NVIDIA’s technical blog on June 24 published benchmark results for DFlash, a block-diffusion speculative decoding technique developed at UC San Diego, reporting throughput gains of up to 15x over standard autoregressive decoding on Blackwell hardware (NVIDIA Technical Blog). Where conventional speculative decoding generates one candidate token per draft-model forward pass, DFlash uses a lightweight diffusion drafter to propose a full block of tokens in a single pass, conditioned on the target model’s hidden states through KV injection (MarkTechPost). The original UC San Diego paper reports up to 6.08x lossless speedup on Qwen3-8B in SGLang on a single B200 GPU; NVIDIA’s deployment benchmarks on multi-GPU Blackwell configurations extend reported gains to 15x at fixed interactivity constraints (NVIDIA Technical Blog). The team has released 20 DFlash model checkpoints on Hugging Face spanning Qwen, Llama, and Gemma families, with integration shipping in SGLang, vLLM, and TensorRT-LLM (NVIDIA Technical Blog).
Mistral AI on June 23 released OCR 4, a document extraction model that extends its predecessor’s plain-text output with a structured block-level representation (Mistral AI). Each processed page segment returns a bounding box, a typed classification - covering titles, tables, equations, signatures, and other block categories - alongside per-word confidence scores, making outputs directly consumable by retrieval-augmented generation pipelines without a post-processing step (MarkTechPost). The model supports 170 languages, runs in a single self-hosted container, and is priced at $4 per 1,000 pages, dropping to $2 with the batch API (VentureBeat, Mistral AI).

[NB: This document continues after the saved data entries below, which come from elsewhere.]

(** * kikuchipy: the Kikuchi pattern simulator

    A shallow embedding of
    [src/kikuchipy/simulations/kikuchi_pattern_simulator.py]:
    the kinematical master pattern kernel [get_pattern], its driver
    [calculate_master_pattern], and the geometrical projector
    [on_detector].

    Numbers are IEEE 754 binary64 values (Rocq's primitive floats), as
    in the NumPy [float64] arrays of the source, and every addition,
    subtraction, multiplication and division is the IEEE operation.
    Arrays are lists:
    an [(n, 3)] array is a list of triples, and an array over the
    navigation positions is a list in C (row-major) order with one
    entry per position.  Functions of NumPy, dask, orix and diffsims
    whose bodies are not part of the repository are section variables. *)

From Stdlib Require Import Floats ZArith QArith Bool Lia.
From stdpp Require Import base option list strings pretty gmap.

Local Open Scope float_scope.

(** ** NumPy scalars and small arrays *)

(** A row of an [(n, 3)] [float64] array. *)
Definition V3 : Type := (float * float * float)%type.

Definition vx (v : V3) : float := v.1.1.
Definition vy (v : V3) : float := v.1.2.
Definition vz (v : V3) : float := v.2.

(** [np.pi] as the binary64 value NumPy stores. *)
Definition np_pi : float := 0x1.921fb54442d18p+1.

(** The literal [1e-7] as the binary64 value nearest to it. *)
Definition lit_1e_7 : float := 0x1.ad7f29abcaf48p-24.

(** [a >= b] on [float64]; false as soon as one side is NaN. *)
Definition geb (a b : float) : bool := (b <=? a).

(** [a > b] on [float64]. *)
Definition gtb (a b : float) : bool := (b <? a).

(** [np.isnan] on a real scalar. *)
Definition np_isnan (x : float) : bool := PrimFloat.is_nan x.

(** The exceptions the modelled code can raise. *)
Inductive exn : Type :=
| ValueError (msg : string)
| IndexError (msg : string)
| Unsupported (msg : string).

(** ** The kernel [get_pattern]

    Numba compiles [get_pattern] with [parallel=True] and
    [fastmath=True], and without bounds checks.  Three things of a call
    are therefore not fixed by its arguments: how the iterations of
    [nb.prange] are dealt out to the threads and how the threads take
    turns at the shared array [pattern]; what a comparison gives when
    an operand is a NaN, which [fastmath] lets the compiler assume away;
    and what a read past the end of an array finds.  A [numba_run]
    fixes them, and the kernel is a function of its arguments and of
    the run. *)

(** The three comparisons of the loop body. *)
Inductive kernel_test : Type := edge_test | upper_test | lower_test.

(** The arrays of numbers the loop body reads by index. *)
Inductive kernel_array : Type := of_intensity | of_theta1 | of_pattern.

Record numba_run : Type := {
  (* the threads beside the first *)
  more_threads : nat;
  (* the thread that is given iteration [i] of the [prange] loop *)
  thread_of : nat → nat;
  (* the threads in the order in which they move, from the start of
     the loop on *)
  schedule : list nat;
  (* the outcome of a comparison one of whose operands is a NaN *)
  unordered : kernel_test → float → float → bool;
  (* what a read at index [i], past the end of an array, finds *)
  past_the_end : kernel_array → nat → float
}.

(** A thread of the [prange] loop: the passes through the loop body it
    has ahead of it, each a reflector with its index and a grid point
    with its index, and the sum it has computed for [pattern[j]] from
    the value it read there, until it stores it. *)
Record thread : Type := {
  loaded : option (nat * float);
  ahead : list ((nat * V3) * (nat * V3))
}.

Section kernel.

(** [kikuchipy._utils.numba.vec_dot], the dot product of two rows. *)
Variable vec_dot : V3 → V3 → float.
(** [np.arccos]. *)
Variable arccos : float → float.
Variable run : numba_run.

Definition theta2 : float := np_pi / 2.

(** [a <= b] as compiled with [fastmath]. *)
Definition fast_leb (test : kernel_test) (a b : float) : bool :=
  if PrimFloat.is_nan a || PrimFloat.is_nan b then unordered run test a b
  else a <=? b.

(** [l[i]], read without a bounds check. *)
Definition read (arr : kernel_array) (l : list float) (i : nat) : float :=
  default (past_the_end run arr i) (l !! i).
(** * volatility3 [windows.netscan]: the NetScan plugin

  A shallow embedding of
  [volatility/framework/plugins/windows/netscan.py] and the properties
  of its layout selection, pool constraints and record generator.

  Python values that reach the output grid are values of [Py.val];
  a call that can raise returns a [Py.result]; the lazy generator is
  the list of the events its consumer sees, in order (debug log lines,
  yielded rows and, last, the exception that ends it if one does) over
  the finite sequence of candidates a scan of one memory image gives. *)

From Stdlib Require Import ZArith String List.
From stdpp Require Import base decidable option list strings pretty gmap.

Local Open Scope string_scope.
Local Open Scope Z_scope.

(** ** Python values, truthiness and exceptions *)

Module Py.

(** The exceptions [netscan.py] raises itself or runs into. *)
Inductive exn : Type :=
| TypeError (msg : string)
| NameError (name : string)
| UnboundLocalError (name : string)
| AttributeError (name : string).

Inductive result (A : Type) : Type :=
| Return (a : A)
| Raise (e : exn).
Arguments Return {A} a.
Arguments Raise {A} e.

Global Instance result_ret : MRet result := @Return.

Global Instance result_bind : MBind result := fun A B k m =>
  match m with
  | Return a => k a
  | Raise e => Raise e
  end.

Prime Intellect on June 23 released prime-rl 0.6.0, a reinforcement learning framework targeting post-training of trillion-parameter Mixture-of-Experts models on long-horizon agentic tasks (MarkTechPost). The team reports training GLM-5 on software engineering tasks at up to 131,000-token sequence lengths, with step times under five minutes and a batch size of 256 rollouts using 28 H200 nodes (Prime Intellect). The framework disaggregates trainer and inference processes, applying FP8 with wide expert parallelism and KV offloading on the inference side, and three-dimensional parallelism with block-scaled FP8 for training - an architecture designed to lower the per-step cost of agentic post-training on open-source MoE models at scale (MarkTechPost).